Anaheim, Calif.—Nearly 2,000 athletics officials got a glimpse this morning of how their new leader, Mark A. Emmert, plans to tackle the thorniest issues in college sports when he takes the reins of the NCAA in November.
Mr. Emmert, president of the University of Washington, was tapped in April to be the next president of the NCAA. He gave his first major speech in that new role—“a bit of a coming-out party,” he called it —during the annual meeting here of the National Association of Collegiate Directors of Athletics.
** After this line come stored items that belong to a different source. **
Lemma words_range bs : Forall (fun g => 0 <= g < 65536) (words bs).
Proof.
  induction bs using pairs_ind; simpl; [constructor|constructor|]. constructor; [|done].
  apply (be_range [hi; lo]).
Qed.

Lemma words_inj bs bs' : length bs = length bs' -> Nat.even (length bs) = true ->
  words bs = words bs' -> bs = bs'.
Proof.
  revert bs'. induction bs using pairs_ind; intros [|hi' [|lo' bs']]; simpl;
    intros Hl He; try done.
  intros [= Hb Hw]. f_equal; [|f_equal].
  - apply (be_inj [hi; lo] [hi'; lo']) in Hb; [congruence|done].
  - apply (be_inj [hi; lo] [hi'; lo']) in Hb; [congruence|done].
  - apply IHbs; auto; lia.
Qed.

(** ** The zero run *)

(** [s, l] is a run of [l] zero groups starting at [s]. *)
Definition zero_run_at (gs : list Z) (s l : Z) : Prop :=
  0 <= s /\ 0 <= l /\ s + l <= zlen gs /\ Forall (fun g => g = 0) (slice gs s l).

(** RFC 5952, 4.2: the run to compress is the first among the longest, if it has at least
    two groups. *)
Definition rfc5952_run (gs : list Z) (r : Z * Z) : Prop :=
  (r = (-1, 0) /\ forall s l, zero_run_at gs s l -> l < 2)
  \/ (2 <= r.2 /\ zero_run_at gs r.1 r.2
      /\ forall s l, zero_run_at gs s l -> l < r.2 \/ (l = r.2 /\ r.1 <= s)).

(** Only which groups are zero matters. *)
Definition pattern_of (gs : list Z) : list Z := (fun g => if g =? 0 then 0 else 1) <$> gs.

Lemma zero_run_loop_pattern gs i s :
  zero_run_loop (pattern_of gs) i s = zero_run_loop gs i s.
Proof.
  revert i s. induction gs as [|g gs IH]; intros i s; [done|].
  unfold pattern_of. rewrite fmap_cons. simpl zero_run_loop. fold (pattern_of gs). rewrite IH.
  f_equal. unfold zero_run_step. by destruct (Z.eqb_spec g 0).
Qed.

Lemma zero_run_best_pattern gs : zero_run_best (pattern_of gs) = zero_run_best gs.
Proof. unfold zero_run_best. by rewrite zero_run_loop_pattern. Qed.

Lemma zero_run_at_pattern gs s l : zero_run_at (pattern_of gs) s l <-> zero_run_at gs s l.
Proof.
  unfold zero_run_at, pattern_of, slice. rewrite zlen_fmap, <- fmap_drop, <- fmap_take, Forall_fmap.
  do 3 f_equiv. apply Forall_proper; [|done]. intros g. simpl. by destruct (Z.eqb_spec g 0).
Qed.

(** All [2 ^ n] patterns of [n] groups. *)
Fixpoint patterns (n : nat) : list (list Z) :=
  match n with
  | O => [[]]
  | S n => (cons 0 <$> patterns n) ++ (cons 1 <$> patterns n)
  end.

Lemma pattern_of_in gs : pattern_of gs ∈ patterns (length gs).
Proof.
  induction gs as [|g gs IH]; [constructor|].
  change (pattern_of (g :: gs)) with ((if g =? 0 then 0 else 1) :: pattern_of gs).
  cbn [length patterns]. rewrite elem_of_app. destruct (g =? 0).
  - left. by apply list_elem_of_fmap_2.
  - right. by apply list_elem_of_fmap_2.
Qed.

Definition zero_run_atb (gs : list Z) (s l : Z) : bool :=
  (s + l <=? zlen gs) && forallb (Z.eqb 0) (slice gs s l).

Definition rfc5952_check (gs : list Z) : bool :=
  let '(bs, bl) := zero_run_best gs in
  let idx := Z.of_nat <$> seq 0 9 in
  if bl =? 0 then (bs =? -1) &&
    forallb (fun s => forallb (fun l => negb (zero_run_atb gs s l) || (l <? 2)) idx) idx
  else (2 <=? bl) && (0 <=? bs) && zero_run_atb gs bs bl &&
    forallb (fun s => forallb (fun l =>
      negb (zero_run_atb gs s l) || (l <? bl) || ((l =? bl) && (bs <=? s))) idx) idx.

Lemma zero_run_atb_spec gs s l :
  0 <= s -> 0 <= l -> zero_run_atb gs s l = true <-> zero_run_at gs s l.
Proof.
  intros. unfold zero_run_atb, zero_run_at. rewrite andb_true_iff, Z.leb_le, forallb_forall.
  rewrite Forall_forall. split.
  - intros [? Hz]. repeat split; try done. intros g Hg. specialize (Hz g Hg). lia.
  - intros (_ & _ & ? & Hz). split; [done|]. intros g Hg. rewrite (Hz g Hg). done.
Qed.

Lemma rfc5952_check_all : forallb rfc5952_check (patterns 8) = true.
Proof. by vm_compute. Qed.

Lemma idx_bounded (f : Z -> bool) k :
  forallb f (Z.of_nat <$> seq 0 9) = true -> 0 <= k <= 8 -> f k = true.
Proof.
  rewrite forallb_forall. intros Hf Hk. apply Hf, list_elem_of_In, list_elem_of_fmap.
  exists (Z.to_nat k). split; [lia|]. apply elem_of_seq. lia.
Qed.

Lemma rfc5952_check_sound gs :
  length gs = 8%nat -> rfc5952_check gs = true -> rfc5952_run gs (zero_run_best gs).
Proof.
  intros Hl. unfold rfc5952_check, rfc5952_run. destruct (zero_run_best gs) as [bs bl].
  cbn [fst snd]. set (idx := Z.of_nat <$> seq 0 9).
  assert (Hrun : forall s l, zero_run_at gs s l -> 0 <= s <= 8 /\ 0 <= l <= 8).
  { intros s l (? & ? & Hle & _). unfold zlen in Hle. rewrite Hl in Hle. lia. }
  destruct (Z.eqb_spec bl 0) as [->|Hbl]; rewrite !andb_true_iff.
  - intros [Hbs Hall]. left. split; [f_equal; lia|]. intros s l Hz.
    destruct (Hrun s l Hz). pose proof (idx_bounded _ s Hall ltac:(lia)) as Hs.
    pose proof (idx_bounded _ l Hs ltac:(lia)) as Hsl. cbn beta in Hsl.
    apply zero_run_atb_spec in Hz; [|lia..]. rewrite Hz in Hsl. cbn [negb orb] in Hsl. lia.
  - intros [[[? ?] Hz0] Hall]. right. split; [lia|]. split; [apply zero_run_atb_spec; lia || done|].
    intros s l Hz. destruct (Hrun s l Hz). pose proof (idx_bounded _ s Hall ltac:(lia)) as Hs.
    pose proof (idx_bounded _ l Hs ltac:(lia)) as Hsl. cbn beta in Hsl.
    apply zero_run_atb_spec in Hz; [|lia..]. rewrite Hz in Hsl. cbn [negb orb] in Hsl. lia.
Qed.

Lemma zero_run_best_rfc5952 gs : length gs = 8%nat -> rfc5952_run gs (zero_run_best gs).
Proof.
  intros Hl. assert (Hp : rfc5952_run (pattern_of gs) (zero_run_best (pattern_of gs))).
  { apply rfc5952_check_sound; [unfold pattern_of; by rewrite length_fmap|].
    pose proof rfc5952_check_all as Hall. rewrite forallb_forall in Hall.
    apply Hall, list_elem_of_In. rewrite <- Hl. apply pattern_of_in. }
  rewrite zero_run_best_pattern in Hp. unfold rfc5952_run in *.
  setoid_rewrite zero_run_at_pattern in Hp. done.
Qed.

(** ** The emitting loop *)

(** What the loop appends from group [i] on. *)
Fixpoint emit_text (fuel : nat) (gs : list Z) (bs bl i : Z) : list byte :=
  match fuel with
  | O => []
  | S fuel =>
      if negb (i <? 8) then []
      else if i =? bs then txt "::" ++ emit_text fuel gs bs bl (i + bl)
      else (if negb (i =? 0) && negb (i =? bs + bl) then txt ":" else []) ++
           fmt_x (default 0 (gs !! Z.to_nat i)) ++ emit_text fuel gs bs bl (i + 1)
  end.

Section emit.
Context (gs : list Z) (Hl : length gs = 8%nat) (Hr : Forall (fun g => 0 <= g < 65536) gs).
Context (bs bl : Z) (Hrun : (bs = -1 /\ bl = 0) \/ (0 <= bs /\ 2 <= bl /\ bs + bl <= 8)).

#[local] Lemma group_text i :
  0 <= i < 8 -> exists g, gs !! Z.to_nat i = Some g /\ 1 <= zlen (fmt_x g) <= 4.
Proof.
  intros Hi. destruct (gs !! Z.to_nat i) as [g|] eqn:E.
  - exists g. split; [done|]. pose proof (Forall_lookup_1 _ _ _ _ Hr E) as Hg.
    cbn beta in Hg. apply (digits_zlen 16 g 4); lia.
  - apply lookup_ge_None in E. lia.
Qed.

Lemma ipv6_emit_text fuel i s rest :
  0 <= i <= 8 -> (8 - Z.to_nat i < fuel)%nat -> zlen s <= 5 * i -> zlen s + zlen rest = 46 ->
  exists rest',
    ipv6_emit fuel gs bs bl i (zlen s) ((Some <$> s) ++ rest)
    = Done ((Some <$> (s ++ emit_text fuel gs bs bl i)) ++ rest',
            zlen (s ++ emit_text fuel gs bs bl i))
    /\ zlen (s ++ emit_text fuel gs bs bl i) <= 40
    /\ zlen (s ++ emit_text fuel gs bs bl i) + zlen rest' = 46.
Proof.
  revert i s rest. induction fuel as [|fuel IH]; intros i s rest Hi Hf Hs Hlen; [lia|].
  pose proof (zlen_nonneg s). cbn [ipv6_emit emit_text].
  destruct (Z.ltb_spec i 8) as [Hi8|Hi8]; cbn [negb].
  2:{ exists rest. rewrite app_nil_r. split; [done|]. lia. }
  destruct (Z.eqb_spec i bs) as [E|E].
  - rewrite buf_set_append by lia. mred.
    replace (zlen s + 1) with (zlen (s ++ [x3a])) by (by zlen).
    rewrite buf_set_append by (zlen; lia). mred.
    replace (zlen s + 2) with (zlen ((s ++ [x3a]) ++ [x3a])) by (zlen; lia).
    destruct (IH (i + bl) ((s ++ [x3a]) ++ [x3a]) (drop 1 (drop 1 rest))) as (rest' & -> & ? & ?);
      [lia..|zlen; lia|zlen; lia|].
    rewrite <- !app_assoc in *. by exists rest'.
  - destruct (group_text i ltac:(lia)) as (g & Hg & Hgl). rewrite Hg. simpl default.
    set (sep := if negb (i =? 0) && negb (i =? bs + bl) then txt ":" else []).
    assert (Hsep : (if negb (i =? 0) && negb (i =? bs + bl)
               then tmp ← buf_set ((Some <$> s) ++ rest) (zlen s) x3a; Done (tmp, zlen s + 1)
               else Done ((Some <$> s) ++ rest, zlen s))
             = Done ((Some <$> (s ++ sep)) ++ drop (length sep) rest, zlen (s ++ sep))
             /\ zlen sep <= 1 /\ zlen (s ++ sep) <= 5 * i + 1).
    { unfold sep. destruct (negb (i =? 0) && negb (i =? bs + bl)).
      - rewrite buf_set_append by lia. mred. change (txt ":") with [x3a].
        split; [do 2 f_equal; by zlen|]. zlen. lia.
      - rewrite app_nil_r, drop_0. split; [done|]. zlen. lia. }
    destruct Hsep as (-> & Hsep1 & Hsep2). mred.
    pose proof (zlen_nonneg sep). pose proof (zlen_app s sep).
    rewrite szsub_small by lia.
    rewrite buf_snprintf_append by (rewrite ?zlen_drop; unfold zlen in *; lia). mred.
    rewrite szadd_small by lia. rewrite <- zlen_app.
    destruct (IH (i + 1) ((s ++ sep) ++ fmt_x g)
      (Some x00 :: drop (S (length (fmt_x g))) (drop (length sep) rest))) as (rest' & -> & ? & ?);
      [lia..|rewrite !zlen_app; lia| |].
    { rewrite zlen_cons, !zlen_drop, !zlen_app. unfold zlen in *. lia. }
    rewrite <- !app_assoc in *. by exists rest'.
Qed.
End emit.
Lemma extension_walk_exact_witness :
  let data := hop_header x2b ++ hop_header x06 ++ txt "TCP" in
  ns_ipv6_skip_extension_headers data 19 0 0 = Done (true, 16, 6) /\
  exists off' nh', ns_ipv6_skip_extension_headers data 15 0 0 = Done (false, off', nh').
Proof.
  intros data. split.
  - destruct (extension_walk_exact data 19 0 0) as (ok & off' & nh' & -> & _ & Hall & _);
      [by split|lia|].
    destruct (Hall 2%nat 16 6) as (-> & -> & ->); [by vm_compute; lia| |done|done].
    econstructor; [by vm_compute|]. econstructor; [by vm_compute|]. constructor.
  - destruct (extension_walk_exact data 15 0 0) as (ok & off' & nh' & E & _ & _ & Hno);
      [by split|lia|].
    exists off', nh'. rewrite E, Hno; [done|]. intros n off2 nh2 _ Hc.
    inversion Hc as [|n1 ? ? off1 nh1 ? ? Hat Hc1]; subst; [done|].
    destruct Hat as (_ & -> & _ & ->).
    inversion Hc1 as [|n2 ? ? off1 nh1 ? ? Hat Hc2]; subst; [done|].
    destruct Hat as (_ & -> & Hle & _). by vm_compute in Hle.
Defined.

(** The limit is off by one against its name: a chain of exactly
    [NS_IPV6_MAX_EXTENSION_HEADERS] = 8 complete extension headers followed by an upper-layer
    header is rejected, because recognising the upper layer takes a ninth turn. *)
Theorem eight_extensions_rejected :
  let data := concat (replicate 7 (hop_header x00)) ++ hop_header x06 ++ replicate 20 x00 in
  extension_chain data 8 0 0 64 6 /\ is_extension 6 = false /\
  ns_ipv6_skip_extension_headers data 84 0 0 = Done (false, 64, 6).
Proof.
  intros data. split; [|by split; vm_compute].
  do 8 (econstructor; [by vm_compute|]). constructor.
Qed.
Speaking in a darkened ballroom, his face projected on two giant screens, Mr. Emmert hinted at how he will approach some of the challenges that have dogged college sports in recent years: financial sustainability, balance between academics and athletics, and the sensitive—but central—role of commercial activities in producing revenue.
“The ongoing examination … of the financial structure of intercollegiate athletics is one of the things I will focus time and energy on,” Mr. Emmert said. “We are stewards, and with that stewardship comes great responsibilities.”
The president-in-waiting touched on a number of topics in his 25-minute speech, including academic standards for athletes and the recent realignment of three major athletics conferences. (“It is not my job or the NCAA’s job to say which school should go where,” he said of the reshuffling, “but it is important for us to talk about why realignment should occur and pay attention to the motivations.”)
But he saved his most expansive remarks for the role of commercial activity in college athletics. Signaling that he may be inclined to draw a careful line between “good” and “bad” commercialism, just as his predecessor, Myles Brand, was careful to do, Mr. Emmert said athletics departments are wise to contemplate how to pay for their programs. And in the university setting, they are not alone in doing so, he added.
“The fact that we in university environments care about and worry about our revenue sources is not a sin,” he said. As a university president charged with raising significant sums from donors and lawmakers, for instance, “I feel perfectly comfortable asking people for millions and millions of dollars because I know where that money is going,” he said.
But Mr. Emmert urged the athletics officials to be mindful of an “erosion” of the unique model of intercollegiate athletics. Such a change, he said, won’t come in a “frontal assault.” Instead, it would likely creep up, bit by bit, through a more intense involvement in commercial activities. “We have to be constantly vigilant about that,” he said.